In diesen viel zu langen Zeitspannen liegt das eigentliche Problem in der Strafjustiz. Dieses sollte behoben werden, anstatt davon mit populistischen Forderungen nach einem Warnschussarrest davon abzulenken.

Die zu fördernden Alternativen

Jungen Straftätern soll aber durch die Abschaffung bzw. Verhinderung des „Warnschussarrestes“ kein Freifahrtschein ausgestellt werden, allerdings gibt es angenehmere und kostengünstigere Alternativen zum „Warnschussarrest“ die sogar schon vor dem Begehen der Straftat greifen und somit präventiv wirken.
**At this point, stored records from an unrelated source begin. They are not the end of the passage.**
Lemma take_part F pos size rest : 0 <= pos <= flen F -> 0 <= size -> size <= flen F - pos ->
  bytes_at F pos size = take (Z.to_nat size) (drop (Z.to_nat pos) F ++ rest).
Proof. intros Hp Hs Hl. unfold bytes_at. rewrite take_app_le; [done|]. rewrite length_drop. unfold flen in *. lia. Qed.

Lemma split_fs_read fh p room size : at_split fh Fs p -> 0 <= size <= room -> size <= read_max ->
  exists n fh', fs_read fh room size = Ok (Rd (bytes_at (concat Fs) p n), fh') /\ at_split fh' Fs (p + n) /\
    0 <= n <= size /\ p + n <= flen (concat Fs) /\ (0 < size -> p < flen (concat Fs) -> 0 < n).
Proof.
  intros (Hlen & Hpos & Ep & Etot & Hparts & k & F & Hin & Hk) Hs Hm.
  pose proof (Forall2_length _ _ _ Hparts) as Hpl. destruct Hin as (HF & Hr & Hr').
  assert (flen (drop (Z.to_nat p) (concat Fs)) = flen (concat Fs) - p) as Hrest by (pose proof (start_total _ _ _ HF); pose proof (start_nonneg Fs k); unfold flen in *; rewrite length_drop; lia).
  unfold fs_read. rewrite decide_False by lia. rewrite (piece_num_ok fh p k F), ok_bind by done.
  unfold get_part. rewrite Hk, ok_bind. cbn [pt_fd part_of]. set (pos := p - start Fs k) in *.
  rewrite sys_read_ok, ok_bind by lia. set (b1 := bytes_at F pos size).
  assert (flen b1 = Z.min size (flen F - pos)) as Hb1 by (unfold b1; rewrite flen_bytes_at by lia; lia).
  destruct (part_moved fh k F pos (pos + flen b1) Hparts Hk) as (Hparts1 & Hk1 & Et1 & Er1). set (fh1 := put_fd fh k (Fd F (pos + flen b1))) in *.
  assert (length (fs_parts fh1) = length (fs_parts fh)) as Hl1 by (by rewrite Hpl, (Forall2_length _ _ _ Hparts1)).
  rewrite Hl1, Hpl. destruct ((flen b1 <? size) && bool_decide (k < length Fs - 1)%nat) eqn:Ec.
  - apply andb_prop in Ec as [Ec1%Z.ltb_lt Ec2%bool_decide_eq_true]. assert (flen b1 = flen F - pos) as Hb1' by lia.
    destruct (lookup_lt_is_Some_2 Fs (S k)) as [G HG]; [lia|].
    destruct (Forall2_lookup_r _ _ _ _ _ Hparts1 HG) as (pt & Hpt & posG & ->). rewrite Hpt, ok_bind.
    unfold sys_lseek. cbn [pt_fd part_of fd_pos fd_data]. change (seek_target posG (flen G) 0 SEEK_SET) with (Some 0).
    assert (0 < flen G) as HG0 by (rewrite Forall_lookup in Hpos; eauto).
    cbn iota. rewrite Z.ltb_irrefl, (sys_read_ok G 0 (room - flen b1) (size - flen b1)), ok_bind by lia.
    set (b2 := bytes_at G 0 (size - flen b1)). assert (flen b2 = Z.min (size - flen b1) (flen G)) as Hb2 by (unfold b2; rewrite flen_bytes_at by lia; lia).
    destruct (part_moved fh1 (S k) G posG (0 + flen b2) Hparts1 Hpt) as (Hparts2 & Hk2 & Et2 & Er2).
    rewrite ok_bind. exists (flen b1 + flen b2). eexists. rewrite flen_app. pose proof (start_S _ _ _ HF) as HSk. pose proof (start_total _ _ _ HG) as HtG.
    split; [|split; [|split_and!; lia]].
    + rewrite <- (flen_app b1 b2), (bytes_at_prefix_of _ _ _ (drop (Z.to_nat (size - flen b1)) G ++ concat (drop (S (S k)) Fs))); [done|].
      rewrite (drop_concat Fs k F p HF Hr), (drop_S _ _ _ HG). simpl. fold pos.
      assert (drop (Z.to_nat pos) F = b1) as -> by (symmetry; apply bytes_at_all; lia).
      rewrite <- app_assoc. f_equal. rewrite app_assoc. f_equal. unfold b2, bytes_at. simpl. by rewrite drop_0, take_drop.
    + split_and!; [done|done|cbn [fs_read_pos set_read_pos] in *; rewrite flen_app; lia|cbn [fs_total_size set_read_pos] in *; lia|done|]. exists (S k), G.
      split; [split_and!; [done|lia..]|]. cbn [fs_parts set_read_pos]. rewrite Hk2. do 2 f_equal. lia.
  - rewrite ok_bind. exists (flen b1). eexists. split; [|split].
    + rewrite (bytes_at_prefix_of _ _ b1 (drop (Z.to_nat size) (drop (Z.to_nat pos) F) ++ concat (drop (S k) Fs))); [done|].
      rewrite (drop_concat Fs k F p HF Hr). fold pos. rewrite app_assoc. f_equal. unfold b1, bytes_at. by rewrite take_drop.
    + split_and!; [done|done|cbn [fs_read_pos set_read_pos] in *; lia|cbn [fs_total_size set_read_pos] in *; lia|done|]. exists k, F. pose proof (flen_nonneg b1).
      split; [split_and!; [done|lia..]|]. cbn [fs_parts set_read_pos]. rewrite Hk1. do 2 f_equal. lia.
    + pose proof (start_total _ _ _ HF). split_and!; [apply flen_nonneg|lia|lia|]. intros H0 Hp0.
      destruct (decide (flen b1 = 0)) as [E0|E0]; [|pose proof (flen_nonneg b1); lia].
      apply andb_false_iff in Ec as [Ec%Z.ltb_ge|Ec%bool_decide_eq_false]; [lia|].
      assert (flen (concat Fs) = start Fs k + flen F); [|lia]. rewrite <- (start_S _ _ _ HF). unfold start.
      rewrite take_ge; [done|]. lia.
Qed.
Den größten Teil der Jugendkriminalität machen Gewaltdelikte aus. An verschiedenen Schulen  in Baden-Württemberg gibt es schon seit einigen Jahren das Projekt „f.ü.r.“ (Freunde üben Rücksicht). Ziel ist die Sensibilisierung für die verschiedenen Gewaltformen (verbal, psychisch und körperlich) durch selbsterarbeitete Vorträge von Elternkreisen. Dieses Projekt und weitere Ähnliche tragen zu einer großen Prävention bei, deshalb gehören sie in ihrem Ansehen und finanziell gefördert.

Diese Projekte sind definitiv nicht als Allheilmittel zu sehen, da es von Eltern nicht erwartet werden kann, einen Teil ihrer verfügbaren Zeit zu opfern. Vielmehr ist es die Aufgabe von staatlichen Bildungsanstalten zusätzliche Präventivarbeit zu leisten (SchulsozialarbeiterInnen).